*** Data ***
(** The arguments, then the file. *)
Lemma wp_exec_args argc s : counted argc -> 0 < args -> aligned args = true -> same (delete frame B) s0 s -> blocks s = all_blocks progname pn args_arr n1 size_arr n2 B -> cstr (xmem s) progname path ->
  wp (r <- read_args frame progname args_arr size_arr args argc ;;
      match r with
      | inl e => ret (Failed e)
      | inr (args_in, size) =>
          r <- vfs_open progname ;;
          kfree progname ;;;
          match r with
          | inl e => free_args args_in args_arr size_arr ;;; ret (Failed e)
          | inr v => exec_load v args_in size args_arr size_arr
          end
      end) exec_post s.
Proof.
  intros Hcnt Ha Hal Sm E Hc. pose proof Hcnt as (Hargc & _ & Hptrs). destruct Hpre as [P1 (P2 & P2' & P2'') P3 P4 P5]. wp_step.
  eapply wp_mono; [apply (wp_read_args frame fn progname pn args_arr n1 size_arr n2 B P2 P2' P2'' N0 N1 N2 D1 D2 D3 args argc s); [apply Sm|done|done|done|lia| |]|].
  - intros i Hi. destruct (Hptrs i Hi) as (v & Hv1 & Hv2). exists v. split; [done|]. eapply word_at_user; [apply Sm|done|done].
  - rewrite (sm_user _ _ _ Sm) by done. by apply P3.
  - intros r s' Hr. destruct r as [e|[args_in size]].
    + destruct Hr as (He & Sm' & E'). wp_step. apply exec_early; [done|by eapply same_trans|done].
    + destruct Hr as (bs & left & L & -> & -> & R). by eapply wp_exec_open.
Qed.
End arrays.

(** ** Until the arguments are counted *)

Lemma grant_swap (X X1 X2 : gmap Z Z) p n q k : grant X p n X1 -> grant X1 q k X2 -> exists X', grant X q k X' /\ grant X' p n X2.
Proof.
  intros [[-> ->]|(Hp & HN & ->)] Hq; [exists X2; split; [done|by left]|]. destruct Hq as [[-> ->]|(Hq & HNq & ->)].
  - exists X. split; [by left|by right].
  - apply lookup_insert_None in HNq as [HNq Hne]. exists (<[q := k]> X). split; [by right|]. right. split_and!; [done|by rewrite lookup_insert_ne|by apply insert_insert_ne].
Qed.

Lemma wp_copy_name progname path_len s1 s2 : exec_pre -> 0 <= prog < 2 ^ 32 ->
  same B s0 s1 -> grant B progname (PATH_MAX + 1) (blocks s1) -> same (blocks s1) s1 s2 -> grant (blocks s1) path_len 4 (blocks s2) ->
  wp (on_cpu (copyinstr prog progname (PATH_MAX + 1))) (fun r s3 => same B s0 s3 /\ blocks s3 = blocks s2 /\
    match r with
    | inl e => e <> 0 /\ (progname = 0 \/ forall path, ~ user_string (xmem s0) prog (PATH_MAX + 1) path)
    | inr _ => progname <> 0 /\ exists path, user_string (xmem s0) prog (PATH_MAX + 1) path /\ cstr (xmem s3) progname path
    end) s2.
Proof.
  intros [P1 _ P3 _ _] Hprog Sm1 G1 Sm2 G2. assert (same B s0 s2) as Sm02 by (eapply same_trans; [exact Sm1|eapply same_sub; [eapply grant_sub, G1|exact Sm2]]). apply wp_on_cpu.
  destruct (decide (progname = 0)) as [->|Hp].
  - eapply wp_mono; [apply wp_copyinstr_null_any; [apply x_badfault, Sm2|done|done|rewrite (sm_user _ _ _ Sm02) by done; by apply P3]|]. intros r c [-> ->]. rewrite x_set_get. split_and!; try done. by left.
  - destruct G1 as [[? _]|(_ & N & E1)]; [done|]. assert (blocks s2 !! progname = Some (PATH_MAX + 1)) as Hb by (eapply lookup_weaken; [|eapply grant_sub, G2]; rewrite E1; apply lookup_insert_eq).
    destruct (x_block s2 progname _ (sm_ok _ _ _ Sm2) Hb) as (Hk1 & _ & Hk2 & Hm).
    eapply wp_mono; [apply wp_copyinstr_any; [apply x_badfault, Sm2|done|done|done|done]|]. intros r c (Hfc & Hfr & Hr).
    destruct (write_block progname _ c s2 (sm_ok _ _ _ Sm2) Hb Hfc Hfr) as [Sm3 E3]. split; [|split; [done|]].
    + eapply same_trans; [exact Sm02|]. eapply same_sub; [|exact Sm3]. apply map_subseteq_spec. intros q x Hq. rewrite lookup_delete_ne by congruence.
      eapply lookup_weaken; [|eapply grant_sub, G2]. rewrite E1, lookup_insert_ne by congruence. done.
    + destruct r as [e|g].
      { destruct Hr as (Hno & He). split; [destruct He as [[-> _]|[-> _]]; done|right]. intros k Hk. apply (Hno k). eapply user_same_string; [apply Sm02|done]. }
      destruct Hr as (k & Hk & _ & Em). split; [done|]. exists k.
      split; [eapply user_same_string; [apply user_same_sym, Sm02|done]|]. rewrite x_get_set, Em. split; [apply wr_bytes_at|apply Hk].
Qed.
*** End of Data ***
Take the line that contains "lookup_delete_ne by congruence." and every line after it to the end of the entries above, and reproduce them exactly.

* **Final answer**
    + eapply same_trans; [exact Sm02|]. eapply same_sub; [|exact Sm3]. apply map_subseteq_spec. intros q x Hq. rewrite lookup_delete_ne by congruence.
      eapply lookup_weaken; [|eapply grant_sub, G2]. rewrite E1, lookup_insert_ne by congruence. done.
    + destruct r as [e|g].
      { destruct Hr as (Hno & He). split; [destruct He as [[-> _]|[-> _]]; done|right]. intros k Hk. apply (Hno k). eapply user_same_string; [apply Sm02|done]. }
      destruct Hr as (k & Hk & _ & Em). split; [done|]. exists k.
      split; [eapply user_same_string; [apply user_same_sym, Sm02|done]|]. rewrite x_get_set, Em. split; [apply wr_bytes_at|apply Hk].
Qed.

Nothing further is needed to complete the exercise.